I have to say I haven't heard from one person in Astoria or Long Island City
(where I live and work, respectively) that's excited about this. And there has
been a lot of buzz about it over the past couple weeks. The strain on the
transit system and increasing rents that are already skyrocketing is
definitely freaking out a lot of people.

Maybe it's a little selfish of me, but I'm pretty terrified of what it will do
to our office's rent in particular...even though it's been expanding rapidly
and getting more expensive, Long Island city has been a great place for
cheapish space in old industrial buildings for new/small businesses. I figure
we and a lot of the surrounding small businesses will be pushed out at the
ends of our leases.

I am very curious to know where in Long Island City they are targeting. There
are so many big industrial lots that they could build on or new construction
that they could move into. I had heard they were looking at one of the
Plaxall-owned buildings, but can't remember the source.

------
sonnyblarney
I'm saddened by this because it just adds to hyper concentration.

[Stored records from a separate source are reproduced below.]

Lemma chunks_fuel_pieces fuel m l :
  0 < m → (length l ≤ fuel)%nat →
  pieces m (chunks_fuel fuel (Z.to_nat m) l) ∧ concat (chunks_fuel fuel (Z.to_nat m) l) = l.
Proof.
  intros Hm. revert l. induction fuel as [|f IH]; intros l Hl.
  { destruct l; [done|simpl in Hl; lia]. }
  destruct l as [|b l]; [done|]. cbn [chunks_fuel]. set (l' := b :: l) in *.
  assert (0 < zlen l') as Hpos by (simpl; lia).
  destruct (IH (drop (Z.to_nat m) l')) as [Hp Hc]; [rewrite length_drop; lia|].
  cbn [concat]. rewrite Hc, take_drop. split; [|done]. apply pieces_cons; [done|].
  rewrite length_take. split_and!; [lia|lia| |done]. intros Hne.
  destruct (decide (zlen l' <= m)); [|lia]. destruct Hne.
  rewrite drop_ge by lia. by destruct f.
Qed.

Lemma pieces_unique m ps qs :
  0 < m → pieces m ps → pieces m qs → concat ps = concat qs → ps = qs.
Proof.
  intros Hm. revert qs. induction ps as [|p ps IH]; intros [|q qs] Hp Hq Hc; [done|..].
  - apply pieces_cons in Hq as (Hq & _); [|done]. simpl in Hc. destruct q; [simpl in Hq; lia|done].
  - apply pieces_cons in Hp as (Hp & _); [|done]. simpl in Hc. destruct p; [simpl in Hp; lia|done].
  - apply pieces_cons in Hp as (Hp & Hpm & Hps), Hq as (Hq & Hqm & Hqs); [|done..].
    assert (length p = length q) as Hl.
    { pose proof (f_equal length Hc) as Hlen. simpl in Hlen. rewrite !length_app in Hlen.
      destruct ps as [|p' ps], qs as [|q' qs]; simpl in Hlen.
      - lia.
      - specialize (Hqm ltac:(done)). apply pieces_cons in Hqs as (? & _); [|done].
        rewrite length_app in Hlen. lia.
      - specialize (Hpm ltac:(done)). apply pieces_cons in Hps as (? & _); [|done].
        rewrite length_app in Hlen. lia.
      - specialize (Hpm ltac:(done)). specialize (Hqm ltac:(done)). lia. }
    simpl in Hc. apply app_inj_1 in Hc as [-> Hc]; [|done]. f_equal. by apply IH.
Qed.

Lemma chunks_pieces m l : 0 < m → pieces m (chunks m l) ∧ concat (chunks m l) = l.
Proof. intros Hm. by apply chunks_fuel_pieces. Qed.

Lemma chunks_concat m ps : 0 < m → pieces m ps → chunks m (concat ps) = ps.
Proof.
  intros Hm Hp. destruct (chunks_pieces m (concat ps) Hm) as [Hc He]. by eapply pieces_unique.
Qed.

(** ** Lemmas: the nonce generator *)

Section Lemmas.
Context {C : ChaCha20} (os_rng : nat → Bytes) (supported_versions : list Z).

Definition generator_ok (g : NonceGenerator) : Prop :=
  (∃ seed, positioned seed (replicate NONCE_LEN 0) (ng_cipher g) (generated g)) ∧
  0 ≤ generated g ≤ NONCE_RESEED_BYTES + NONCE_BUFFER_LEN ∧
  zlen (buffer g) = NONCE_BUFFER_LEN ∧ 0 ≤ position g ≤ NONCE_BUFFER_LEN.

Lemma nonces_new_ok seed : generator_ok (nonces_new seed).
Proof.
  split; [exists seed; apply new_positioned|]. by split_and!.
Qed.

(** The reseed keeps the generator far below the cipher's limit, so its
    [expect] cannot fire. *)
Lemma nonces_next_ok g :
  generator_ok g → ∃ n g', nonces_next os_rng g = Ok (n, g') ∧ length n = NONCE_LEN ∧ generator_ok g'.
Proof.
  intros ([seed Hseed] & Hgen & Hbuf & Hpos). unfold nonces_next.
  change NONCE_BUFFER_LEN with 4096 in *. change NONCE_RESEED_BYTES with 4294967296 in *.
  change (Z.of_nat NONCE_LEN) with 12.
  destruct (Z.ltb_spec 4096 (position g + 12)).
  - set (g1 := if 4294967296 <=? generated g then _ else g).
    assert ((∃ seed, positioned seed (replicate NONCE_LEN 0) (ng_cipher g1) (generated g1)) ∧
            0 ≤ generated g1 < 4294967296 ∧ buffer g1 = buffer g) as ([seed1 Hs1] & Hg1 & Hb1).
    { unfold g1. destruct (Z.leb_spec 4294967296 (generated g)).
      - split; [eexists; apply new_positioned|]. simpl. split; [lia|done].
      - split; [by exists seed|]. split; [lia|done]. }
    clearbody g1. rewrite Hb1.
    destruct (apply_positioned seed1 _ (ng_cipher g1) (generated g1) (buffer g) Hs1) as (c & -> & Hc).
    { lia. }
    { change STREAM_LIMIT with 274877906880. lia. }
    rewrite Hbuf in Hc. cbn [rbind]. eexists _, _. split; [done|]. cbn [buffer position].
    rewrite length_take, length_drop, Stream.length_xor_at. split; [unfold NONCE_LEN; lia|].
    split; [by exists seed1|]. cbn [generated buffer position].
    change NONCE_BUFFER_LEN with 4096. change NONCE_RESEED_BYTES with 4294967296.
    rewrite Stream.length_xor_at. lia.
  - cbn [rbind]. eexists _, _. split; [done|]. rewrite length_take, length_drop.
    split; [unfold NONCE_LEN; lia|]. split; [by exists seed|]. cbn [generated buffer position].
    change NONCE_BUFFER_LEN with 4096. change NONCE_RESEED_BYTES with 4294967296. lia.
Qed.

(** ** Lemmas: masking and unmasking *)

(** One segment on the wire. *)
Definition masked (key nonce segment : Bytes) : Bytes :=
  nonce ++ xor_at (keystream key nonce) 0 segment.

Lemma mask_segment_eq s scratch p n :
  zlen p ≤ STREAM_LIMIT → mask_segment s scratch p n = Ok (scratch ++ masked (send_key s) n p).
Proof.
  intros Hp. unfold mask_segment.
  destruct (apply_positioned (send_key s) n (cipher_new (send_key s) n) 0 p) as (c & -> & _);
    [apply new_positioned|lia|lia|done].
Qed.

Lemma unmask_segment_eq s n p out :
  length n = NONCE_LEN → 0 < zlen p ≤ STREAM_LIMIT →
  unmask_segment s (masked (recv_key s) n p) out = Ok (Some (out ++ p)).
Proof.
  intros Hn Hp. unfold unmask_segment, masked.
  rewrite length_app, Stream.length_xor_at, Hn, (proj2 (Z.leb_gt _ _)) by lia.
  rewrite take_app_length', drop_app_length' by done.
  destruct (apply_positioned (recv_key s) n (cipher_new (recv_key s) n) 0
              (xor_at (keystream (recv_key s) n) 0 p)) as (c & -> & _);
    [apply new_positioned|lia|rewrite Stream.length_xor_at; lia|].
  cbn [fst]. by rewrite Stream.xor_at_involutive.
Qed.

Lemma mask_segments_ok s g scratch segs :
  generator_ok g → Forall (λ p, zlen p ≤ STREAM_LIMIT) segs →
  ∃ ns g', mask_segments os_rng s g scratch segs
             = Ok (scratch ++ concat (zip_with (masked (send_key s)) ns segs), g') ∧
    length ns = length segs ∧ Forall (λ n, length n = NONCE_LEN) ns ∧ generator_ok g'.
Proof.
  intros Hg Hs. revert g scratch Hg. induction Hs as [|p segs Hp Hs IH]; intros g scratch Hg.
  { exists [], g. cbn. by rewrite app_nil_r. }
  destruct (nonces_next_ok g Hg) as (n & g1 & Hn & Hl & Hg1).
  destruct (IH g1 (scratch ++ masked (send_key s) n p) Hg1) as (ns & g2 & Hm & Hln & Hfn & Hg2).
  exists (n :: ns), g2. cbn [mask_segments]. rewrite Hn. cbn [rbind].
  rewrite mask_segment_eq by done. cbn [rbind]. rewrite Hm. cbn [zip_with concat].
  split_and!; [by rewrite <- app_assoc|simpl; lia|by constructor|done].
Qed.

(** What the ingress filter lets through. *)
Definition passes (s : MaskedUdpSocket) (segment : Bytes) : bool :=
  negb (server_filter s) || supported_quic_packet supported_versions segment.

Lemma unmask_segments_masked s ns segs out :
  length ns = length segs → Forall (λ n, length n = NONCE_LEN) ns →
  Forall (λ p, 0 < zlen p ≤ STREAM_LIMIT) segs →
  unmask_segments supported_versions s out (zip_with (masked (recv_key s)) ns segs)
  = Ok (out ++ concat (filter (λ p, passes s p = true) segs)).
Proof.
  intros Hl Hn Hs. revert ns out Hl Hn.
  induction Hs as [|p segs Hp Hs IH]; intros [|n ns] out Hl Hn; try done.
  { by rewrite app_nil_r. }
  apply Forall_cons in Hn as [Hn1 Hn]. injection Hl as Hl. cbn [zip_with unmask_segments].
  rewrite unmask_segment_eq by done. cbn [rbind]. rewrite drop_app_length. rewrite filter_cons.
  replace (server_filter s && negb (supported_quic_packet supported_versions p))
    with (negb (passes s p))
    by (unfold passes; by destruct (server_filter s), (supported_quic_packet _ _)).
  destruct (passes s p) eqn:Hpass; cbn [negb]; rewrite IH by done.
  - rewrite decide_True by done. cbn [concat]. by rewrite app_assoc.
  - by rewrite decide_False.
Qed.

Lemma masked_pieces key m ns segs :
  0 < m → length ns = length segs → Forall (λ n, length n = NONCE_LEN) ns → pieces m segs →
  pieces (m + UDP_SEGMENT_OVERHEAD) (zip_with (masked key) ns segs).
Proof.
  intros Hm Hl Hn. assert (0 < m + UDP_SEGMENT_OVERHEAD) by (unfold UDP_SEGMENT_OVERHEAD; lia).
  revert ns Hl Hn. induction segs as [|p segs IH]; intros [|n ns] Hl Hn Hp; try done.
  apply Forall_cons in Hn as [Hn1 Hn]. injection Hl as Hl.
  apply pieces_cons in Hp as (Hp & Hpm & Hps); [|done]. cbn [zip_with].
  assert (zlen (masked key n p) = zlen p + UDP_SEGMENT_OVERHEAD) as Hlen.
  { unfold masked, UDP_SEGMENT_OVERHEAD. rewrite length_app, Stream.length_xor_at, Hn1. lia. }
  apply pieces_cons; [done|]. rewrite Hlen. split_and!; [unfold UDP_SEGMENT_OVERHEAD; lia|lia| |by apply IH].
  intros Hne. rewrite Hpm; [done|]. intros ->. by destruct ns.
Qed.

(** The segments of a transmit, and their size. *)
Definition segments (t : Transmit) : list Bytes :=
  match segment_size t with None => [contents t] | Some m => chunks m (contents t) end.
Definition stride_of (t : Transmit) : Z := default (zlen (contents t)) (segment_size t).

Definition transmit_ok (t : Transmit) : Prop :=
  contents t ≠ [] ∧ zlen (contents t) ≤ STREAM_LIMIT ∧ ∀ m, segment_size t = Some m → 0 < m.

Lemma segments_ok t :
  transmit_ok t → 0 < stride_of t ∧ pieces (stride_of t) (segments t) ∧
  concat (segments t) = contents t ∧ Forall (λ p, 0 < zlen p ≤ STREAM_LIMIT) (segments t).
Proof.
  intros (Hc & Hl & Hm). assert (0 < zlen (contents t)) by (destruct (contents t); [done|simpl; lia]).
  unfold stride_of, segments. destruct (segment_size t) as [m|]; cbn [default].
  - specialize (Hm m eq_refl). destruct (chunks_pieces m (contents t) Hm) as [Hp He].
    split_and!; [done|done|done|]. assert (zlen (concat (chunks m (contents t))) ≤ STREAM_LIMIT) as Hs
      by (by rewrite He). clear He. revert Hp Hs.
    generalize (chunks m (contents t)) as ps. induction ps as [|p ps IH]; intros Hp Hs; [done|].
    apply pieces_cons in Hp as (Hp & _ & Hps); [|done]. cbn [concat] in Hs. rewrite length_app in Hs.
    constructor; [lia|]. apply IH; [done|lia].
  - split_and!; [done|simpl; lia|cbn; apply app_nil_r|]. constructor; [lia|done].
Qed.

Lemma try_send_ok s t :
  generator_ok (nonces s) → transmit_ok t →
  ∃ ns g', try_send os_rng s t =
    Ok ({| destination := destination t; t_ecn := t_ecn t;
           contents := concat (zip_with (masked (send_key s)) ns (segments t));
           segment_size := (λ m, m + UDP_SEGMENT_OVERHEAD) <$> segment_size t; src_ip := src_ip t |},
        {| send_key := send_key s; recv_key := recv_key s; server_filter := server_filter s;
           nonces := g' |}) ∧
    length ns = length (segments t) ∧ Forall (λ n, length n = NONCE_LEN) ns ∧ generator_ok g'.
Proof.
  intros Hg Ht. pose proof (segments_ok t Ht) as (_ & _ & _ & Hsegs).
  assert (Forall (λ p, zlen p ≤ STREAM_LIMIT) (segments t)) as Hsz
    by (eapply Forall_impl; [exact Hsegs|]; simpl; lia).
  destruct Ht as (_ & _ & Hm). unfold try_send, segments in *. destruct (segment_size t) as [m|].
  - rewrite (proj2 (Z.eqb_neq m 0)) by (specialize (Hm m eq_refl); lia).
    destruct (mask_segments_ok s (nonces s) [] (chunks m (contents t)) Hg Hsz) as (ns & g' & -> & ? & ? & ?).
    exists ns, g'. done.
  - destruct (nonces_next_ok (nonces s) Hg) as (n & g' & -> & Hn & Hg'). cbn [rbind].
    rewrite Forall_singleton in Hsz. rewrite mask_segment_eq by exact Hsz. exists [n], g'.
    split_and!; [|done|by constructor|done]. cbn. by rewrite app_nil_r.
Qed.
End Lemmas.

DC is already woefully over staffed with overpaid folks living off of
guaranteed tax revenues, I don't believe in the inherent productivity there,
and just cynical enough to believe it's a means for AMZN to leverage political
power and government contracts.

NYC is understandable ...

... but it would have been really nice for business diversity for that to go
to so many other places. Chicago, Texas, Toronto, Raleigh, New Jersey etc etc.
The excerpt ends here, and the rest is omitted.